Como fundadores de Conde do Lestemarca de estilo de vida com sede em Londres especializada em produtos perfumados, Firmin e Dafkos queriam mostrar que é possível injetar calor e personalidade nas casas, mesmo que sejam apenas temporários.

“Isso veio de anos de experiência vivida e de muitas conversas em nossas lojas”, disseram eles a Dezeen.

“Com o tempo, continuamos ouvindo a mesma coisa dos clientes: um desejo genuíno de fazer com que onde quer que estivessem se sentissem em casa, mas esta hesitação real, como se tivessem que esperar por uma casa para sempre antes de poderem realmente investir”, continuaram.

“Muito do que existe no mundo dos interiores é dirigido a pessoas que são donas das suas casas, que têm a liberdade de renovar, de derrubar paredes, de começar do zero.

Publicado pela Gestalten, Home for Now explora 40 casas de aluguel no Reino Unido e nos EUA e as histórias por trás delas.

Firmin e Dafkos escolheram oito de seus favoritos. Aqui, eles explicam o que os torna tão especiais:


Apartamento ferroviário, Greenpoint, Nova York
Brigette Müller

“Brigette é uma das pessoas mais destemidas que apresentamos, e seu apartamento da década de 1920 é um dos espaços mais emocionalmente ricos do livro.

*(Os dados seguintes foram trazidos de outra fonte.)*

(* ===== verification/Prelude.v ===== *)
(** * The Totem module of the ZMK configuration, verified

    The repository configures the ZMK firmware of a split keyboard and adds a C module
    (src/src/*.c, src/include/*.h) that runs on its central half.  The module keeps only the
    computer of the selected Bluetooth profile connected, recovers when that computer does not
    come back, and keeps an event journal in RAM and flash with which its behaviour can be
    reconstructed.  This library is a model of those files and the theorems that make
    them correct.

    ** How the program is put together

    Everything reports to the event journal (host_event_log.c): [record] and [record_timing]
    append to a ring in RAM, a delayable work item writes blocks of it to rotating slots of the
    flash, the next boot restores them, and a dump sends all of it as text over the console.
    Controller and interrupt code may not take the journal's mutex; it goes through the timing
    inbox (diagnostic_timing.c), which a work item drains.  The policies are exclusive_host.c
    (disconnect other computers), reconnect_watch.c (recovery after a switch or a loss),
    lazy_inactive_host.c and usb_host_quiet.c (two alternatives).  The observers wrap functions
    of ZMK, of the Bluetooth host and of the controller at link time:
    handoff_diagnostics.c, handoff_radio_tx.c, security_timing.c, security_controller_timing.c,
    hid_report_diagnostics.c, hid_connection_log.c.  What happened before a boot comes from
    boot_diagnostics.c (a counter in flash, a marker in RAM), totem_fault.c (a sealed record
    in RAM) and totem_watchdog.c (reset cause, feeders, expiry).  The console files are
    totem_studio_extras.c, totem_studio_usb.c, totem_battery_log.c, totem_endpoint_log.c,
    conn_params_log.c.

    ** Files of the library

    - [Prelude]: C integers as [Z] with explicit casts, little-endian packing, arrays, record
      update, the monad of handlers with its two logics ([wp], [keeps]; [talks] for exact
      calls), segments of lists.
    - [Events]: include/totem_host_event_log.h, and [EventSink], the interface a client of the
      journal is proved against.  [Platform]: Kconfig symbols with their ranges ([Config]), what
      a handler observes ([View]), [Crc32], include/totem_usb_quiet.h.  [Samples]: concrete
      clock, CRC and views on which the witnesses are evaluated.  [Text]: the conversions of
      snprintk and a reader for them.  [RingBuffer]: arrays read modulo their capacity.
    - [BootDiagnostics] ([Boot], [BootProps]), [Fault] ([Fault], [FaultProps]), [Watchdog]
      ([Watchdog] composed with the two before it, [WatchdogProps]).
    - [DiagnosticTiming]: [Inbox], its specification [InboxSpec] (a bounded queue with a drop
      counter), the simulation [InboxRefinement], [SettingsWrap], [InboxProps].
    - [HostEventLog] ([Journal], the code), [HostEventSpec] (well-formedness and the abstract
      bounded log), [HostEventRestore] (bytes of a block, restore path), [HostEventProps]
      (traces, the instance [journal_sink] of [EventSink], the properties), [HostEventTypes]
      (typing of its variables), [HostEventDump] and [HostEventDumpProps] (the dump).
    - [Chronicle]: the history of any sequence of boots and power cuts, numbered as the journal
      numbers it ([Chronicle]), and what every dump says about it ([DumpTruth]).
      [FlashLog]: the slots of the flash, in the order of their numbers, as the last blocks of all
      that was ever stored.  [JournalQueue]: the writer, the settings observer, the boot counter
      and the inbox as the system work queue runs them, while other contexts record and writes
      fail.
    - [ExclusiveHost], [ExclusiveHostProps]; [ReconnectWatch], [ReconnectWatchProps];
      [HandoffDiagnostics] ([Handoff]), [HandoffReport] (its counters and the report),
      [HandoffRadioTx] ([RadioTx]), [HandoffProps] (the radio interleaved with the host and the
      link layer, [TxRun]);
      [SecurityTiming]; [HidReportDiagnostics], [HidReportProps], [HidConnectionLog];
      [HostPolicies]; [StudioConsole]; [ConsoleLogs].
    - [DumpReader]: tools/read_diag_dump.py, the script on the computer that asks for a dump and
      accepts it ([Reader]), on what the console of [HostEventDump] sends ([ReaderProps]).
    - [Composition]: a handoff's report followed from the radio through the inbox into the journal
      ([Evidence]); the journal followed through a power cycle into the next boot's dump
      ([BlackBox]); exclusive host, watch and USB policy run side by side ([Policies]).
    - [Survival]: what a trace persists lies in the flash without a gap while the ring is not
      overrun and the slots are not used up ([StoreTail]); the report of a handoff from the radio
      of one boot to the dump of the next ([Survival]).

    Each component is a Module whose record holds the static variables of its file under their
    C names and whose definitions carry the names of the C functions.  A handler is a [proc]:
    it reads and writes that record, reads the clock, and emits the calls whose result it
    ignores as effects, in program order.  A function that calls into a second modelled file
    runs that file's definition on its part of a joint state ([zoom]).

    ** What the theorems show

    - Journal: recording refines appending to a bounded log; the writer stores exactly the next
      slice under the next slot, no more often than configured, and drains; over any
      interleaving of records, successful and failed writes and records made during a write,
      nothing is lost or reordered except by the ring's capacity; a power cycle restores
      what was written and reuses the number of no stored event; any stored value is safe to
      restore.
    - Over many boots: there is one numbered history of which every event line of every dump,
      complete or broken off, is true, from flash or RAM, with the lines of each source in
      ascending order; the blocks in flash are segments of it, disjoint and in order
      ([Chronicle.told]); over any flights of boots the flash holds the newest blocks of all that
      were stored, as many as there are slots ([FlashLog]).
    - The journal records its own flash writes, and settles all the same: the writer and the drain
      run a bounded number of times, whatever other threads record in between or while a
      write is under way and however many writes fail, a bounded number for each such event.
    - From end to end: the report of a handoff reaches the journal in one piece, and once the
      writer got past it, the dump of the boot after a power cut shows it in one piece,
      under known numbers.
    - Dump: a receiver sees a prefix of one text, the end marker only after all of it; a
      transport that accepts each line in time yields all of it; a reader of that text gets
      back the events of the journal.  The script read_diag_dump.py accepts it exactly when every line
      of it arrived, whatever is lost, mixed in or cut up on the way.
    - Inbox: it refines its queue under every interleaving; a drain delivers all, also with
      captures between its turns.
    - Policies: only links that policy allows are ever disconnected, evictions are capped per
      window, the exact condition of a kick; the ladder of the watch is armed exactly
      while scheduled, ends in three steps and balances its connection references; the
      USB policy drops all computers and never the split link; side by side, in any
      interleaving, they spare the split link and the selected computer and never work against
      each other.
    - Observers: they call the wrapped function once with the caller's arguments and return its
      result; counters stay consistent and are reported once; a transmission set up is
      resolved once; only metadata of the security exchange is read; no HID count is lost; the
      milestones of a link are journalled once.
    - Boot: boots are counted through any resets and failed saves, a corrupt counter is
      discarded, a fault is reported and printed once, a hang is attributed to the context that stopped.
    - Console: the buffer of the RSSI line is never overrun, the battery lines are rate
      limited, the retries towards USB end.

    ** Bounds and fuel

    Loops over arrays and lists are structural.  The bounded loops of the source keep their own
    bounds: 40 attempts of [dump_send], 21 runs of [totem_studio_prefer_usb].  The loop of
    [timing_drain] has no bound in the source: it runs until it finds the inbox empty.  Its fuel
    is one turn more than the slots and the captures that arrive between its turns
    ([timing_drain_busy]), and always suffices ([timing_drain_delivers]); without such captures
    that is 25 turns, the form in which other files use it ([timing_drain]).  [dec] prints at most 10 decimal digits, which a 32-bit number
    fits ([read_dec], [len_dec]).  The turns of the work queue in [JournalQueue] are a relation
    without fuel; the measure [credit] bounds them.  Sequence numbers of the journal are
    32-bit: the trace theorems assume fewer than 2^32 recorded events, at one a second more than
    a century.  Uptime is an unbounded [Z] where the source has int64_t, and is cut to 32 bits
    where the source cuts it.

    ** Modelling assumptions

    - A critical section (ring_mu, a spin lock) is one atomic step; the interleaving
      theorems range over all orders of these steps.  A flash write happens outside ring_mu: the
      records made while it runs are an argument of the writer.
    - The composed systems ([JournalQueue], [Composition], [Survival]) run a drain of the inbox as
      one turn, with the captures before or after it.
    - Bluetooth callbacks and work handlers run on cooperative threads: what they read of ZMK
      and the host stack is one [View] per run and arbitrary between two runs.
    - The code of ZMK, Zephyr, the Bluetooth host, the controller and the settings backend is
      not in the repository.  Its results are parameters, its documented laws (CRC in 32 bits,
      a clock that never goes back, ranges of Kconfig) are laws of classes.
    - Text of log lines is left out, except where the text is the function: the dump, the boot
      line, the fault and watchdog lines, the RSSI and battery lines, the console logs.
    - A power cut ends a trace of records and writer runs.  A cut during a write is one of the
      two traces in which that write was the last run: it succeeded if the block had reached the
      flash, and failed otherwise; the RAM is lost either way.

    ** Not modelled

    The registration of callbacks, threads and listeners; other log-only text; keymap, shields,
    devicetree, build files; the battery and merge scripts in tools/; the tests; the patches,
    which are to code that is not here. Of read_diag_dump.py the serial port and the wording of
    its messages are left out, and the digits of Unicode outside ASCII are a parameter; the
    console is assumed to frame a line the way the script's own [frame] does. Preemption inside
    a handler other than at a flash write or a disconnect request is not modelled. *)
From stdpp Require Export base list numbers strings sorting sets.
From Stdlib Require Export ZArith Lia.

“Ela é uma criadora de conteúdo cujo trabalho fica em algum lugar entre os interiores franceses e o romantismo nova-iorquino, e sua casa é onde essa estética vive mais honestamente. Tetos altos, molduras originais, uma lareira – ela descreve isso como viver dentro de uma carta de amor.

“O que a torna uma casa tão perfeita por enquanto é sua recusa total à hesitação do locatário. Ela mesma pintou quase cada centímetro, renovou o banheiro, instalou uma bancada de mármore e substituiu as janelas.

“Mas o que realmente permanece conosco são as camadas emocionais: dois espelhos herdados de sua avó e de sua mãe, uma gaveta de cozinha cheia de incenso e velas, uma mistura de aromas de olíbano, bergamota, rosa, jasmim e cedro que ela criou.”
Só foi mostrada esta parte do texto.